→ Work required
Report every line in the listing below where the string "callee" shows up.

→ Record extracts

(** * Brazil flight radar: the flight-data cache and its fallback chain

    A shallow embedding of [src/utils/storage.ts], of its older copy
    (the storage module without the remote mirror), of
    [src/api/opensky.ts] and of [fetchData] in [src/app.tsx].

    The browser's [localStorage] is a finite map from strings to strings,
    exceptions are values of an error monad that threads the store, and
    the outcome of every network request is an input of the function that
    awaits it. *)

From Stdlib Require Import ZArith QArith Lia Ascii String DecimalString DecimalPos.
From stdpp Require Import gmap strings list fin_maps.

Local Open Scope string_scope.
Local Open Scope Z_scope.

(** ** JavaScript values *)

Module JS.

(** Numbers that are not integers of the clock: a finite number is a
    rational, which every finite double is. *)
Inductive jsnum :=
  | NaN
  | Infinity (negative : bool)
  | Fin (q : Q).

(** [n === 0] *)
Definition num_is_zero (n : jsnum) : bool :=
  match n with
  | Fin q => (Qnum q =? 0)%Z
  | _ => false
  end.

(** [n < 0] *)
Definition num_lt_zero (n : jsnum) : bool :=
  match n with
  | Fin q => (Qnum q <? 0)%Z
  | Infinity negative => negative
  | NaN => false
  end.

(** [n < k] for an integer [k] *)
Definition num_lt (n : jsnum) (k : Z) : bool :=
  match n with
  | Fin q => (Qnum q <? k * Z.pos (Qden q))%Z
  | Infinity negative => negative
  | NaN => false
  end.

(** The values of type [any] that a row of [states] and a cell of a
    state vector can hold. An object is the list of its own properties,
    each name once. *)
#[warnings="-register-all"]
Inductive jsval :=
  | VUndefined
  | VNull
  | VBool (b : bool)
  | VNum (n : jsnum)
  | VStr (s : string)
  | VArr (l : list jsval)
  | VObj (fields : list (string * jsval)).

(** Truthiness of a value. *)
Definition truthy (v : jsval) : bool :=
  match v with
  | VUndefined | VNull => false
  | VBool b => b
  | VNum NaN => false
  | VNum n => negb (num_is_zero n)
  | VStr s => negb (bool_decide (s = ""))
  | VArr _ | VObj _ => true
  end.

(** [Array.isArray(v)], with the cells of the array when it holds. *)
Definition as_array (v : jsval) : option (list jsval) :=
  match v with
  | VArr cells => Some cells
  | _ => None
  end.

(** Exceptions: the class that [instanceof] tests, [name] and [message]. *)
Inductive error_class := Error | TypeError | SyntaxError | DOMException.

Record exn := mkExn {
  class : error_class;
  name : string;
  message : string
}.

(** [new Error(message)] *)
Definition new_Error (message : string) : exn := mkExn Error "Error" message.

(** The exception of a property read on [null] or [undefined]. *)
Definition cannot_read (value property : string) : exn :=
  mkExn TypeError "TypeError"
    ("Cannot read properties of " ++ value ++ " (reading '" ++ property ++ "')").

Definition null_property (property : string) : exn := cannot_read "null" property.

(** The exception of a call of a property that is not a function. *)
Definition not_a_function (callee : string) : exn :=
  mkExn TypeError "TypeError" (callee ++ " is not a function").

(** What [localStorage.setItem] throws when the medium is full. *)
Definition quota_exceeded : exn :=
  mkExn DOMException "QuotaExceededError" "The quota has been exceeded.".

(** [error instanceof DOMException && error.name === 'QuotaExceededError'] *)
Definition is_quota_exceeded (error : exn) : bool :=
  match class error with
  | DOMException => bool_decide (name error = "QuotaExceededError")
  | _ => false
  end.

Inductive result (A : Type) :=
  | Ok (a : A)
  | Throw (e : exn).
Arguments Ok {A} a.
Arguments Throw {A} e.

(** The value of a call of a function of type [void]: [undefined]. *)
Definition completion (r : result unit) : result jsval :=
  match r with
  | Ok _ => Ok VUndefined
  | Throw e => Throw e
  end.

(** *** Integers of the clock and of the failure counter

    [Date.now()] and [parseInt] give integers or [NaN]; they are kept
    exact, as they are below 2^53. [None] is [NaN]. *)

Definition number := option Z.

Definition is_digit (c : ascii) : bool :=
  let n := nat_of_ascii c in (48 <=? n)%nat && (n <=? 57)%nat.

(** StrWhiteSpaceChar, on the code units below 256. *)
Definition is_whitespace (c : ascii) : bool :=
  let n := nat_of_ascii c in
  ((9 <=? n)%nat && (n <=? 13)%nat) || (n =? 32)%nat || (n =? 160)%nat.

Fixpoint trim_start (s : string) : string :=
  match s with
  | String c s' => if is_whitespace c then trim_start s' else s
  | EmptyString => s
  end.

(** The longest prefix of decimal digits, as a decimal numeral. *)
Fixpoint digits_prefix (s : string) : Decimal.uint :=
  match s with
  | String c s' =>
      if is_digit c then
        match uint_of_char c (Some (digits_prefix s')) with
        | Some d => d
        | None => Decimal.Nil
        end
      else Decimal.Nil
  | EmptyString => Decimal.Nil
  end.

Definition digits_value (s : string) : number :=
  match digits_prefix s with
  | Decimal.Nil => None
  | d => Some (Z.of_uint d)
  end.

(** [parseInt(s, 10)] *)
Definition parseInt (s : string) : number :=
  match trim_start s with
  | String "-" s' => Z.opp <$> digits_value s'
  | String "+" s' => digits_value s'
  | s' => digits_value s'
  end.

(** [n.toString()] of an integer or [NaN]: the decimal digits, which is
    what the code prints for an integer below 10^21. *)
Definition toString (n : number) : string :=
  match n with
  | Some z => NilZero.string_of_int (Z.to_int z)
  | None => "NaN"
  end.

(** [a - b], [a + 1], [a > b] on numbers; a comparison with [NaN] is
    false. The sum [a + 1] of the code is a sum of doubles: it is the
    integer [a + 1] for [a] from [- 2^53] to [2^53 - 1], the range in
    which the theorems on the value of the failure counter are stated
    (at [2^53] the double stays where it is). *)
Definition sub (a b : number) : number :=
  match a, b with
  | Some x, Some y => Some (x - y)
  | _, _ => None
  end.

Definition succ (a : number) : number := Z.succ <$> a.

Definition gt (a : number) (b : Z) : bool :=
  match a with
  | Some x => Z.ltb b x
  | None => false
  end.

End JS.

Import JS.


(** ** Data model *)

(** One state vector of the OpenSky response: an array of cells. *)
Definition state_vector := list jsval.

(** [interface FlightData { time: number; states: any[][] }]. The type is
    not checked when the program runs: a row of [states] is any value of
    a JSON text, an array ([VArr]) when the response is the one that the
    API documents. [states] itself can be absent, which the guards
    [!data.states] test: it is [None] then. *)
Record FlightData := mkFlightData {
  time : jsval;
  states : option (list jsval)
}.

(** The value of the property [states] of a response body, as the tests
    [!data.states] and [Array.isArray(data.states)] see it. *)
Inductive states_field :=
  | Falsy
  | NotAnArray
  | Rows (rows : list jsval).

Record Body := mkBody {
  body_time : jsval;
  body_states : states_field
}.

(** The body that the mirror endpoint answers to a [GET]:
    [{ success, data, timestamp }]. *)
Record MirrorResult := mkMirrorResult {
  success : bool;
  data : option Body
}.

(** A response of [fetch]: [ok], [status] and what [response.json()]
    settles to. A rejected [fetch] is [Throw]. *)
Record Response (B : Type) := mkResponse {
  ok : bool;
  status : Z;
  json : result B
}.
Arguments mkResponse {B} ok status json.
Arguments ok {B} r.
Arguments status {B} r.
Arguments json {B} r.

Definition Reply (B : Type) := result (Response B).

→ Task answer
Definition not_a_function (callee : string) : exn :=
  mkExn TypeError "TypeError" (callee ++ " is not a function").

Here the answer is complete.